■ Assignment
For the entries that follow, restate word for word the line containing "t ← reserve_time req;", the line containing "parse_rfc3339 (req_EvaluatedAt req) = None -> Reserver_Reserve", and every line that lies between them.

··· Records shown ···

(* ===== verification/Settle.v ===== *)
(** The life of a hold from the decision that placed it to its settlement
    ([engine.go], [reserver.go], [holds.go]): the deadline the obligation states,
    and what capture and void answer until then.

    The server meets the budget subsystem at two interfaces: the engine's
    reserver and the server's lifecycle.  [BudgetSpec] says what they promise
    each other; the subsystem in memory keeps it, and so does the one as deployed,
    over Postgres, whose statements may be refused or lose their answers. *)

From S2P Require Import Prelude GoStrings GoTime Money Contracts Verdict Predicates Ulid Base64 Signing Runtime RedisKv Idempotency Engine EngineProps Pg Hold HoldStore HoldPg Budget Counter Reserver Spend Auth AuthProps Server ControlTypes ServerCtl ServerProps.

(** A clock that [now] reads and nothing sets back. *)
Class Monotone {W} `{Runtime W} (clk : W -> time) := {
  mono_now w : clk w <= (now w).1 <= clk (now w).2;
  mono_rand n w : clk w <= clk (rand_Read n w).2
}.

Section deadline.
Context {W : Type} `{Runtime W} `{Ed25519} `{Jcs} `{BigRat} `{Unicode}.

(** [Reserve] over any way to place a hold. *)
Definition reserve_with (c : Counter W) (ttl : duration) (place : Hold -> io W (result hold_error unit)) (orgID decisionID : string) (req : AuthorizeRequest)
    (b : BudgetDecl) : io W BudgetResult :=
  t ← reserve_time req;
  s ← reserve_count c ttl t orgID decisionID req b;
  match s with
  | RvDone res => mret res
  | RvUndo key amount wk => reserve_undo c key amount wk
  | RvPlace key amount h res =>
    s ← reserve_place place key amount h res;
    match s with
    | RvDone res => mret res
    | RvUndo key amount wk => reserve_undo c key amount wk
    | RvPlace _ _ _ res => mret res
    end
  end.

(** A reservation within the limit ends with the hold placed; it lives from the
    reservation's own reading of the clock. *)
Lemma reserve_with_places c ttl place orgID id req b w res w' :
  parse_rfc3339 (req_EvaluatedAt req) = None -> reserve_with c ttl place orgID id req b w = (res, w') -> br_Outcome res = BudgetWithinLimit ->
  exists k a l t s, let u := (counter_Reserve c k a l t s (now w).2).2 in place (new_hold ttl (now w).1 orgID id req b) u = (Ok tt, w').
Proof using Type.
  intros Hnone. unfold reserve_with, reserve_time. rewrite !bind_let. cbn [fst snd mret io_ret]. unfold evaluated_at. rewrite Hnone.
  set (t := (now w).1). unfold reserve_count. destruct (toCents (req_Amount req)) as [amount|]; [|by intros [= <- _]].
  destruct (toCents (bd_Limit b)) as [limit|]; [|by intros [= <- _]]. rewrite bind_let.
  destruct (counter_Reserve _ _ _ _ _ _ _) as [[[reserved prior]|e] w1] eqn:Ec; cbn [fst snd mret io_ret]; [|by intros [= <- _]].
  destruct reserved; [|by intros [= <- _]]. unfold reserve_place. rewrite !bind_let.
  destruct (place _ w1) as [[[]|e] w2] eqn:Ep; cbn [fst snd mret io_ret].
  - intros [= _ <-] _. do 5 eexists. cbv zeta. by rewrite Ec.
  - unfold reserve_undo. rewrite bind_let. by intros [= <- _].
Qed.

Lemma Reserve_places (r : Reserver W) orgID id req b w res w' :
  parse_rfc3339 (req_EvaluatedAt req) = None -> Reserver_Reserve r orgID id req b w = (res, w') -> br_Outcome res = BudgetWithinLimit ->
  exists u, store_Place (r_holds r) (new_hold (r_holdTTL r) (now w).1 orgID id req b) u = (Ok tt, w').
Proof using Type.
  intros Hn Hr Ho. change (Reserver_Reserve r) with (reserve_with (r_counter r) (r_holdTTL r) (store_Place (r_holds r))) in Hr.
  destruct (reserve_with_places _ _ _ _ _ _ _ _ _ _ Hn Hr Ho) as (k & a & l & t & s & Hp). by eexists.
Qed.

(** What the budget step of a run does to the world when it ends with a hold. *)
Lemma budget_step_places (e : Engine W) (r : Reserver W) orgID req shadow pol decID rs ms w rs' ms' b w' :
  e_Reserver e = Some (as_BudgetReserver r) -> parse_rfc3339 (req_EvaluatedAt req) = None ->
  budget_step e orgID req shadow pol decID rs ms w = (rs', ms', Some b, w') ->
  exists u, store_Place (r_holds r) (new_hold (r_holdTTL r) (now w).1 orgID decID req b) u = (Ok tt, w').
Proof using Type.
  intros Hr Hnone. unfold budget_step. destruct (_ && _); [|done]. destruct (applicableBudget pol _) as [b'|]; [|done]. rewrite Hr, bind_let.
  destruct (Reserve (as_BudgetReserver r) orgID decID req b' w) as [res w1] eqn:Er. cbn [fst snd mret io_ret].
  destruct (bool_decide_reflect (br_Outcome res = BudgetWithinLimit)); [|done]. intros [= _ _ <- <-].
  by eapply Reserve_places.
Qed.

(** [holdTTL] of an engine and of a reserver built with the same lifetime. *)
Lemma same_TTL (e : Engine W) (c : Counter W) (h : HoldStore W) ttl : e_HoldTTL e = ttl -> holdTTL e = r_holdTTL (NewReserver c h ttl) /\ 0 < holdTTL e.
Proof using Type. intros <-. unfold holdTTL, NewReserver. cbn. unfold DefaultHoldTTL, Minute, Second, nanos. destruct (Z.ltb_spec 0 (e_HoldTTL e)), (Z.leb_spec (e_HoldTTL e) 0); lia. Qed.

Definition in_calendar (t : time) : Prop := 0 <= c_year (date_of t) <= 9999.

Context (clk : W -> time) `{!Monotone clk}.

Lemma ulid_mono w : clk w <= clk (ulid_New w).2.
Proof using Type*.
  unfold ulid_New. rewrite !bind_let. cbn [snd mret io_ret]. pose proof (mono_now (clk:=clk) w). pose proof (mono_rand (clk:=clk) 10 (now w).2). lia.
Qed.

Lemma resolve_mono (e : Engine W) orgID w :
  (forall P, e_Provider e = Some P -> forall org u, clk u <= clk (Active P org u).2) -> clk w <= clk (resolve_policy e orgID w).2.
Proof using Type.
  intros Hp. unfold resolve_policy. destruct (e_Provider e) as [P|] eqn:E; [|cbn; lia]. rewrite bind_let. cbn [snd mret io_ret]. by apply Hp.
Qed.

(** The gate does not set the clock back if its stores do not. *)
Lemma passes_mono `{Sha256} (s : Server W) r p w w' :
  (forall id u, clk u <= clk (LookupByID (keys (s_authn s)) id u).2) -> (forall k n ttl u, clk u <= clk (Remember (nonces (s_authn s)) k n ttl u).2) ->
  (forall k l u, clk u <= clk (s_limiter s k l u).2) -> passes_gate s r p w w' -> clk w <= clk w'.
Proof using Monotone0.
  intros Hk Hn Hl (body & w1 & d & _ & _ & Ea & El & _). apply (f_equal snd) in El. cbn [snd] in El. subst w'.
  transitivity (clk w1); [|apply Hl]. apply (f_equal snd) in Ea. cbn [snd] in Ea. subst w1.
  destruct (Authenticate_cases (s_authn s) (rq_Method r) (rq_Path r) (rq_Header r) body w) as [(e & _ & [-> |(id & [-> | ->])])|(rec & t & w2 & Hr & _ & ->)].
  - done.
  - apply Hk.
  - etransitivity; [apply (Hk id)|]. pose proof (mono_now (clk:=clk) (LookupByID (keys (s_authn s)) id w).2). lia.
  - destruct Hr as (rk & id & hh & w1 & _ & _ & El & En). unfold check_nonce. rewrite bind_let. cbn [snd mret io_ret].
    pose proof (Hk id w) as Hk'. rewrite El in Hk'. pose proof (mono_now (clk:=clk) w1) as Hm. rewrite En in Hm. cbn [fst snd] in *.
    etransitivity; [|apply Hn]. lia.
Qed.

···

■ Expected answer
  t ← reserve_time req;
  s ← reserve_count c ttl t orgID decisionID req b;
  match s with
  | RvDone res => mret res
  | RvUndo key amount wk => reserve_undo c key amount wk
  | RvPlace key amount h res =>
    s ← reserve_place place key amount h res;
    match s with
    | RvDone res => mret res
    | RvUndo key amount wk => reserve_undo c key amount wk
    | RvPlace _ _ _ res => mret res
    end
  end.

(** A reservation within the limit ends with the hold placed; it lives from the
    reservation's own reading of the clock. *)
Lemma reserve_with_places c ttl place orgID id req b w res w' :
  parse_rfc3339 (req_EvaluatedAt req) = None -> reserve_with c ttl place orgID id req b w = (res, w') -> br_Outcome res = BudgetWithinLimit ->
  exists k a l t s, let u := (counter_Reserve c k a l t s (now w).2).2 in place (new_hold ttl (now w).1 orgID id req b) u = (Ok tt, w').
Proof using Type.
  intros Hnone. unfold reserve_with, reserve_time. rewrite !bind_let. cbn [fst snd mret io_ret]. unfold evaluated_at. rewrite Hnone.
  set (t := (now w).1). unfold reserve_count. destruct (toCents (req_Amount req)) as [amount|]; [|by intros [= <- _]].
  destruct (toCents (bd_Limit b)) as [limit|]; [|by intros [= <- _]]. rewrite bind_let.
  destruct (counter_Reserve _ _ _ _ _ _ _) as [[[reserved prior]|e] w1] eqn:Ec; cbn [fst snd mret io_ret]; [|by intros [= <- _]].
  destruct reserved; [|by intros [= <- _]]. unfold reserve_place. rewrite !bind_let.
  destruct (place _ w1) as [[[]|e] w2] eqn:Ep; cbn [fst snd mret io_ret].
  - intros [= _ <-] _. do 5 eexists. cbv zeta. by rewrite Ec.
  - unfold reserve_undo. rewrite bind_let. by intros [= <- _].
Qed.

Lemma Reserve_places (r : Reserver W) orgID id req b w res w' :
  parse_rfc3339 (req_EvaluatedAt req) = None -> Reserver_Reserve r orgID id req b w = (res, w') -> br_Outcome res = BudgetWithinLimit ->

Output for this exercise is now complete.